(* ===== verification/Records.v ===== *)
(** The format of every object kind and its codec: for each kind, the routine of
    wasm_dump.c writes exactly its format and the routine of wasm_restore.c
    reads it.  The kinds that search a list first (names, imports) are in
    Searches.v. *)
From stdpp Require Import base gmap list numbers strings.
From Stdlib Require Import Strings.Byte ZArith Lia.
From S2P Require Import Prelude CMemory WasmTypes PoolInfo Dump Restore Format Codec.

(** * Formats *)

(** A format from the list of its steps. *)
Definition fseq (l : list (fmt → fmt)) (k : fmt) : fmt := foldr (fun f k => f k) k l.

Abbreviation F T f sz cnt := (FFld (OFS T f) sz cnt) (only parsing).
Abbreviation P T f := (FPtr (OFS T f)) (only parsing).

(** The union an initializer expression selects; the payload starts at [u]. *)
Definition fmt_init_value (u tag : Z) (k : fmt) : fmt :=
  if (tag =? INIT_EXPR_TYPE_I32_CONST) || (tag =? INIT_EXPR_TYPE_I64_CONST)
     || (tag =? INIT_EXPR_TYPE_F32_CONST) || (tag =? INIT_EXPR_TYPE_F64_CONST)
  then FFld u 8 1 k
  else if tag =? INIT_EXPR_TYPE_V128_CONST then FFld u 8 2 k
  else if (tag =? INIT_EXPR_TYPE_FUNCREF_CONST) || (tag =? INIT_EXPR_TYPE_REFNULL_CONST)
  then FFld u 4 1 k
  else if tag =? INIT_EXPR_TYPE_GET_GLOBAL then FFld u 4 1 k
  else FFld u 8 1 k.

Definition fmt_init_expr (o : Z) (k : fmt) : fmt :=
  FFld o 1 1 (FCase o 1 (fun tag => fmt_init_value (o + OFS InitializerExpression "u") tag k)).

Definition fmt_V128 : fmt := F V128 "f64x2" 8 2 FDone.
Definition fmt_WASMValue : fmt := F WASMValue "v128.f32x4" 8 2 FDone.
Definition fmt_InitializerExpression : fmt := fmt_init_expr 0 FDone.
Definition fmt_Const : fmt := fseq
  [F Const "value.v128.f32x4" 8 2; F Const "slot_index" 2 1; F Const "value_type" 1 1] FDone.

Definition fmt_WASMModuleMemConsumption : fmt := fseq
  [F WASMModuleMemConsumption "total_size" 4 1;
   F WASMModuleMemConsumption "module_struct_size" 4 1;
   F WASMModuleMemConsumption "types_size" 4 1;
   F WASMModuleMemConsumption "imports_size" 4 1;
   F WASMModuleMemConsumption "functions_size" 4 1;
   F WASMModuleMemConsumption "tables_size" 4 1;
   F WASMModuleMemConsumption "memories_size" 4 1;
   F WASMModuleMemConsumption "globals_size" 4 1;
   F WASMModuleMemConsumption "exports_size" 4 1;
   F WASMModuleMemConsumption "table_segs_size" 4 1;
   F WASMModuleMemConsumption "data_segs_size" 4 1;
   F WASMModuleMemConsumption "const_strs_size" 4 1] FDone.

Definition fmt_WASMModuleInstMemConsumption : fmt := fseq
  [F WASMModuleInstMemConsumption "total_size" 4 1;
   F WASMModuleInstMemConsumption "module_inst_struct_size" 4 1;
   F WASMModuleInstMemConsumption "memories_size" 4 1;
   F WASMModuleInstMemConsumption "app_heap_size" 4 1;
   F WASMModuleInstMemConsumption "tables_size" 4 1;
   F WASMModuleInstMemConsumption "globals_size" 4 1;
   F WASMModuleInstMemConsumption "functions_size" 4 1;
   F WASMModuleInstMemConsumption "exports_size" 4 1] FDone.

Definition fmt_WASMSection : fmt := fseq
  [P WASMSection "next"; F WASMSection "section_type" 4 1; P WASMSection "section_body";
   F WASMSection "section_body_size" 4 1] FDone.
(** * The execution environment *)

(** The code block that the scan of the functions finds for an entry: none when
    the entry is empty, no answer when the process would end. *)
Fixpoint find_code (m : mem) (k : nat) (p start_addr else_addr end_addr : Z) : option (option Z) :=
  match k with
  | O => None
  | S k =>
      if (start_addr =? NULL) && (else_addr =? NULL) && (end_addr =? NULL) then Some None
      else
        let function := ldp m p in
        let code := ldp m (FLD function WASMFunction "code") in
        let code_size := load_Z m (FLD function WASMFunction "code_size") 4 in
        if in_code code code_size start_addr then Some (Some code)
        else find_code m k (p + 8) start_addr else_addr end_addr
  end.

Definition entry_code (m : mem) (node slot : Z) : option (option Z) :=
  let entry := cache_slot node slot in
  let module := ldp m (FLD (ldp m (FLD node WASMExecEnv "module_inst")) WASMModuleInstance "module") in
  find_code m (Z.to_nat (load_Z m (FLD module WASMModule "function_count") 4))
    (ldp m (FLD module WASMModule "functions"))
    (ldp m (FLD entry BlockAddr "start_addr")) (ldp m (FLD entry BlockAddr "else_addr"))
    (ldp m (FLD entry BlockAddr "end_addr")).

Definition fmt_entry (codes : Z → option Z) (slot : Z) : fmt → fmt :=
  FEntry (OFS WASMExecEnv "block_addr_cache" + slot * SIZEOF BlockAddr) (codes slot).

Definition fmt_WASMExecEnv (codes : Z → option Z) : fmt := fseq
  [P WASMExecEnv "next"; P WASMExecEnv "prev"; P WASMExecEnv "module_inst";
   P WASMExecEnv "attachment"]
  (fseq (map (fmt_entry codes) cache_slots)
  (fseq
    [F WASMExecEnv "wasm_stack_size" 4 1;
     FSet (OFS WASMExecEnv "wasm_stack.s.top") []
       (fun node _ => FLD node WASMExecEnv "wasm_stack.s.bottom");
     FSet (OFS WASMExecEnv "wasm_stack.s.top_boundary") [(OFS WASMExecEnv "wasm_stack_size", 4)]
       (fun node vs => match vs with
                       | [sz] => FLD node WASMExecEnv "wasm_stack.s.bottom" + sz
                       | _ => 0
                       end)] FDone)).
Lemma restore_frame_header rest :
  frame_ready → w_gp w = FRead (frame_bytes m base node ++ rest) →
  restore_WASMInterpFrame i' w
  = restore_frame_data func' node' (param_cells m0 func') (local_cells m0 func')
      (sp_bottom_of m0 func' node') (sp_boundary_of m0 func' node') (stack_cells m0 func')
      (bb_num m node)
      (set_mem (store_words m0 node' words) (set_gp (FRead (data_bytes ++ rest)) w)).
Proof.
  intros Hr Hf. destruct (blk_bounds Hr) as (B1&B2&B3&B4&B5).
  unfold frame_bytes in Hf. rewrite (proj2 (Z.eqb_neq func NULL)) in Hf by apply Hr.
  unfold frame_body in Hf. rewrite <- !app_assoc in Hf.
  unfold restore_WASMInterpFrame, HEADER_RESTORE_BUF.
  erewrite mbind_ok by (eapply RESTORE_FRAME_PTR_gp; [exact Hf|apply Hr]).
  erewrite mbind_ok by reflexivity.
  rewrite (proj2 (Z.eqb_neq func' NULL)) by (pose proof (rd_func' Hr); unfold NULL; lia).
  erewrite mbind_ok by (apply ld_view; [done|unch]).
  erewrite mbind_ok by (by apply (fread_uint_gp _ 8)). erewrite mbind_ok by reflexivity.
  erewrite (mbind_ok (ld 2 _)) by (apply ld_view; [done|unch]).
  erewrite (mbind_ok (ld 2 _)) by (apply ld_view; [done|unch]).
  fold (sp_bottom_of m0 func' node'). erewrite mbind_ok by reflexivity.
  erewrite (mbind_ok (ld 8 _)) by (apply ld_view; [done|unch]).
  erewrite (mbind_ok (ld 4 _)) by (apply ld_view; [done|unch]).
  fold (sp_boundary_of m0 func' node'). erewrite mbind_ok by reflexivity.
  erewrite mbind_ok by (by apply (fread_uint_gp _ 8)).
  do 3 erewrite mbind_ok by reflexivity.
  erewrite (mbind_ok (ld 4 _)) by (apply ld_view; [done|unch]).
  fold (block_addr (sp_boundary_of m0 func' node') (block_num m0 func')).
  fold (csp_boundary_of m0 func' node'). erewrite mbind_ok by reflexivity.
  erewrite mbind_ok by (by apply (fread_uint_gp _ 4)).
  rewrite (Z.mod_small (bb_num m node)) by (by apply (wrap_range 32)).
  unfold restore_frame_data, data_bytes. rewrite <- !app_assoc. reflexivity.
Qed.

Lemma restore_frame_data_ok M0 rest :
  frame_ready → frame_ok m node →
  unchanged_outside [blk] m0 M0 →
  ldp M0 (FLD node' WASMInterpFrame "csp") = uint64 (sp_boundary_of m0 func' node') →
  ∃ m', restore_frame_data func' node' (param_cells m0 func') (local_cells m0 func')
          (sp_bottom_of m0 func' node') (sp_boundary_of m0 func' node') (stack_cells m0 func')
          (bb_num m node) (set_mem M0 (set_gp (FRead (data_bytes ++ rest)) w))
        = Ok tt (set_mem m' (set_gp (FRead rest) w))
    ∧ (∀ i, 0 <= i < bb_num m node →
         block_rel m (func_code m func) (ldp m (FLD node WASMInterpFrame "sp_bottom"))
           (block_addr (ldp m (FLD node WASMInterpFrame "csp_bottom")) i)
           m' (func_code m0 func') (sp_bottom_of m0 func' node')
           (block_addr (sp_boundary_of m0 func' node') i))
    ∧ ldp m' (FLD node' WASMInterpFrame "csp")
      = uint64 (block_addr (sp_boundary_of m0 func' node') (bb_num m node))
    ∧ load m' (LP node') (Z.to_nat (4 * param_cells m0 func'))
      = load m (LP node) (Z.to_nat (4 * param_cells m0 func'))
    ∧ load m' (LP node' + param_cells m0 func' * 4) (Z.to_nat (4 * local_cells m0 func'))
      = load m (LP node + param_cells m0 func' * 4) (Z.to_nat (4 * local_cells m0 func'))
    ∧ load m' (sp_bottom_of m0 func' node') (Z.to_nat (4 * stack_cells m0 func'))
      = load m (ldp m (FLD node WASMInterpFrame "sp_bottom")) (Z.to_nat (4 * stack_cells m0 func'))
    ∧ unchanged_outside
        [(FLD node' WASMInterpFrame "csp", 8);
         (LP node', csp_boundary_of m0 func' node' - LP node')] M0 m'.
Proof.
  intros Hr Hok Hu Hcsp. destruct (blk_bounds Hr) as (B1&B2&B3&B4&B5).
  destruct (cells_nonneg m0 func') as (?&?&?&?). pose proof (rd_blocks Hr) as Hbb.
  assert (0 <= bb_num m node) as Hb0 by (by apply (wrap_range 32)).
  unfold data_bytes. rewrite <- (rd_param Hr), <- (rd_local Hr), <- (rd_stack Hr).
  set (bs1 := load m (LP node) _). set (bs2 := load m (LP node + _) _).
  set (bs3 := load m (ldp m (FLD node WASMInterpFrame "sp_bottom")) _).
  destruct (restore_blocks_gp blk m (func_code m func) (ldp m (FLD node WASMInterpFrame "sp_bottom"))
    (ldp m (FLD node WASMInterpFrame "csp_bottom")) node' func' (sp_bottom_of m0 func' node')
    (sp_boundary_of m0 func' node') m0 (Z.to_nat (bb_num m node)) 0
    (set_mem M0 (set_gp (FRead ((concat (map (fun i => block_bytes m (func_code m func)
        (ldp m (FLD node WASMInterpFrame "sp_bottom"))
        (ldp m (FLD node WASMInterpFrame "csp_bottom") + i * SIZEOF WASMBranchBlock))
      (seqZ 0 (bb_num m node))) ++ bs1 ++ bs2 ++ bs3) ++ rest)) w))
    (bs1 ++ bs2 ++ bs3 ++ rest)) as (m1&Hr1&Hb1&Hu1&Hc1&Hn1);
    [apply Hr|exact Hu|lia|unfold block_addr; lia| | | |].
  { rewrite Z2Nat.id by done. rewrite B5. unfold csp_boundary_of, block_addr. lia. }
  { intros i Hi. apply (fo_blocks _ _ Hok). lia. }
  { simpl. rewrite Z2Nat.id by done. by rewrite <- !app_assoc. }
  rewrite Z2Nat.id in * by done. unfold restore_frame_data. erewrite mbind_ok by exact Hr1.
  erewrite mbind_ok by (apply (fread_gp _ bs1); [reflexivity|unfold bs1; rewrite length_load; lia]).
  erewrite mbind_ok by (apply (fread_gp _ bs2); [reflexivity|unfold bs2; rewrite length_load; lia]).
  erewrite (fread_gp _ bs3); [|reflexivity|unfold bs3; rewrite length_load; lia].
  eexists. split; [reflexivity|]. cbn [wmem set_mem set_gp].
  set (m2 := store (store (store m1 _ bs1) _ bs2) _ bs3).
  assert (unchanged_outside [(LP node', sp_boundary_of m0 func' node' - LP node')] m1 m2) as Hu2.
  { intros x Hx. specialize (Hx _ (or_introl eq_refl)). unfold in_region in Hx. simpl in Hx.
    unfold sp_boundary_of, sp_bottom_of in *.
    unfold m2. rewrite !store_out by (unfold bs1, bs2, bs3; rewrite ?length_load; lia). done. }
  split_and!.
  - intros i Hi. eapply block_rel_preserved; [exact Hu2| |apply Hb1; lia].
    intros r [<-|[]]. unfold disjoint_region, block_addr. simpl. lia.
  - unfold ldp, load_Z. rewrite (unchanged_load _ m1 m2 _ _ Hu2)
      by (intros r [<-|[]]; unfold disjoint_region; simpl; lia).
    destruct (decide (bb_num m node = 0)) as [E|E].
    + rewrite Hn1 by lia. etransitivity; [exact Hcsp|]. rewrite E. unfold block_addr. f_equal; lia.
    + apply Hc1. lia.
  - unfold m2. rewrite 2!load_store_ne by (unfold bs2, bs3, sp_bottom_of; rewrite ?length_load; lia).
    apply load_store_eq. unfold bs1. by rewrite length_load.
  - unfold m2. rewrite load_store_ne by (unfold bs3, sp_bottom_of; rewrite ?length_load; lia).
    apply load_store_eq. unfold bs2. by rewrite length_load.
  - unfold m2. apply load_store_eq. unfold bs3. by rewrite length_load.
  - eapply unchanged_weaken; [|eapply unchanged_trans; [exact Hu1|exact Hu2]].
    intros x r Hx Hin. unfold in_region in *. simpl in Hx.
    destruct Hx as [<-|[<-|[<-|[]]]]; simpl in Hin.
    + eexists. split; [by left|]. simpl. lia.
    + eexists. split; [by right; left|]. unfold block_addr in *. simpl. unfold csp_boundary_of, block_addr. lia.
    + eexists. split; [by right; left|]. simpl. lia.
Qed.

Lemma words_load o v :
  In (o, v) words → ldp (store_words m0 node' words) (node' + o) = uint64 v.
Proof.
  intros Hin. apply store_words_load; [done| |].
  - by apply (bool_decide_unpack (NoDup (words.*1))); vm_compute.
  - unfold words, frame_words. intros p q Hp Hq. simpl in Hp, Hq.
    repeat destruct Hp as [<-|Hp]; try done; repeat destruct Hq as [<-|Hq]; try done; simpl; lia.
Qed.

Lemma restore_frame_ok rest :
  frame_ready → frame_ok m node →
  w_gp w = FRead (frame_bytes m base node ++ rest) →
  ∃ m', restore_WASMInterpFrame i' w = Ok tt (set_mem m' (set_gp (FRead rest) w))
    ∧ frame_rel m node m' node' func'
    ∧ unchanged_outside [blk] m0 m'.
Proof.
  intros Hr Hok Hf. destruct (blk_bounds Hr) as (B1&B2&B3&B4&B5).
  rewrite (restore_frame_header rest Hr Hf).
  assert (unchanged_outside [blk] m0 (store_words m0 node' words)) as Huw.
  { apply store_words_unchanged. rewrite B5, B4. unfold words, frame_words.
    repeat constructor; simpl; lia. }
  destruct (restore_frame_data_ok (store_words m0 node' words) rest Hr Hok Huw)
    as (m'&Hrun&Hb&Hc&Hl1&Hl2&Hst&Hu).
  { apply words_load. unfold words, frame_words. simpl. tauto. }
  exists m'. split; [exact Hrun|].
  assert (unchanged_outside [blk] m0 m') as Hblk.
  { eapply unchanged_weaken; [|eapply unchanged_trans; [exact Huw|exact Hu]].
    intros x r Hx Hin. exists blk. split; [by left|]. unfold in_region in *. rewrite B5, B4.
    simpl in Hx. destruct Hx as [<-|[<-|[<-|[]]]]; simpl in Hin; lia. }
  split; [|done].
  assert (∀ o v, In (o, v) words → o ≠ OFS WASMInterpFrame "csp" →
                 ldp m' (node' + o) = uint64 v) as Hw.
  { intros o v Hin Ho. rewrite <- (words_load o v Hin). unfold ldp, load_Z. f_equal.
    eapply unchanged_load; [exact Hu|].
    unfold words, frame_words in Hin. simpl in Hin.
    repeat destruct Hin as [Ei|Hin]; simplify_eq; try done;
      intros r [<-|[<-|[]]]; unfold disjoint_region; simpl; lia. }
  destruct (view_at m' Hr Hblk) as (E1&E2&E3&E4&E5).
  assert (sp_bottom_of m' func' node' = sp_bottom_of m0 func' node') as F1
    by (unfold sp_bottom_of; by rewrite E2, E3).
  assert (sp_boundary_of m' func' node' = sp_boundary_of m0 func' node') as F2
    by (unfold sp_boundary_of; by rewrite F1, E4).
  assert (csp_boundary_of m' func' node' = csp_boundary_of m0 func' node') as F3
    by (unfold csp_boundary_of; by rewrite F2, E5).
  destruct (rd_node Hr) as [Hn0 Hn1]. pose proof (rd_func' Hr).
  assert (∀ z, 0 <= z → z < 2 ^ 64 → uint64 z = z) as Hsm by (intros; by apply wrap_small).
  destruct (cells_nonneg m0 func') as (?&?&?&?).
  assert (0 <= bb_num m node) as Hb0 by (by apply (wrap_range 32)).
  pose proof (rd_blocks Hr) as Hbb.
  constructor; rewrite ?F1, ?F2, ?F3, ?E1, ?E2, ?E3, ?E4.
  - erewrite Hw; [|by unfold words, frame_words; simpl; tauto|done]. apply Hsm; lia.
  - erewrite Hw; [|by unfold words, frame_words; simpl; tauto|done].
    change (256 ^ Z.of_nat 8) with (2 ^ 64). unfold uint64, wrap. by rewrite Zplus_mod_idemp_l.
  - erewrite Hw; [|by unfold words, frame_words; simpl; tauto|done]. apply Hsm; lia.
  - erewrite Hw; [|by unfold words, frame_words; simpl; tauto|done]. apply Hsm; lia.
  - erewrite Hw; [|by unfold words, frame_words; simpl; tauto|done].
    destruct (fo_sp _ _ Hok) as [k Ek]. rewrite Ek.
    replace (ldp m (FLD node WASMInterpFrame "sp_bottom") + k * 4
             - ldp m (FLD node WASMInterpFrame "sp_bottom")) with (k * 4) by lia.
    rewrite Z.div_mul by lia. change (256 ^ Z.of_nat 8) with (2 ^ 64). unfold uint64, wrap.
    rewrite (Z.add_comm (sp_bottom_of m0 func' node')).
    rewrite <- (Zplus_mod_idemp_l (k mod 2 ^ 64 * 4)), Zmult_mod_idemp_l, Zplus_mod_idemp_l.
    done.
  - erewrite Hw; [|by unfold words, frame_words; simpl; tauto|done]. apply Hsm; lia.
  - rewrite Hc. apply Hsm; unfold csp_boundary_of, block_addr in *; lia.
  - erewrite Hw; [|by unfold words, frame_words; simpl; tauto|done]. apply Hsm; lia.
  - exact Hb.
  - replace (Z.to_nat (4 * (param_cells m0 func' + local_cells m0 func')))
      with (Z.to_nat (4 * param_cells m0 func') + Z.to_nat (4 * local_cells m0 func'))%nat by lia.
    rewrite !load_app, Hl1. f_equal.
    replace (Z.of_nat (Z.to_nat (4 * param_cells m0 func'))) with (param_cells m0 func' * 4) by lia.
    exact Hl2.
  - exact Hst.
Qed.
End Frame.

Work task = Wherever the line holding "ldp m' (node'" falls in the entries above, copy exactly from it through the line holding "destruct (view_at m'", inclusive, and add nothing.

Written response =
                 ldp m' (node' + o) = uint64 v) as Hw.
  { intros o v Hin Ho. rewrite <- (words_load o v Hin). unfold ldp, load_Z. f_equal.
    eapply unchanged_load; [exact Hu|].
    unfold words, frame_words in Hin. simpl in Hin.
    repeat destruct Hin as [Ei|Hin]; simplify_eq; try done;
      intros r [<-|[<-|[]]]; unfold disjoint_region; simpl; lia. }
  destruct (view_at m' Hr Hblk) as (E1&E2&E3&E4&E5).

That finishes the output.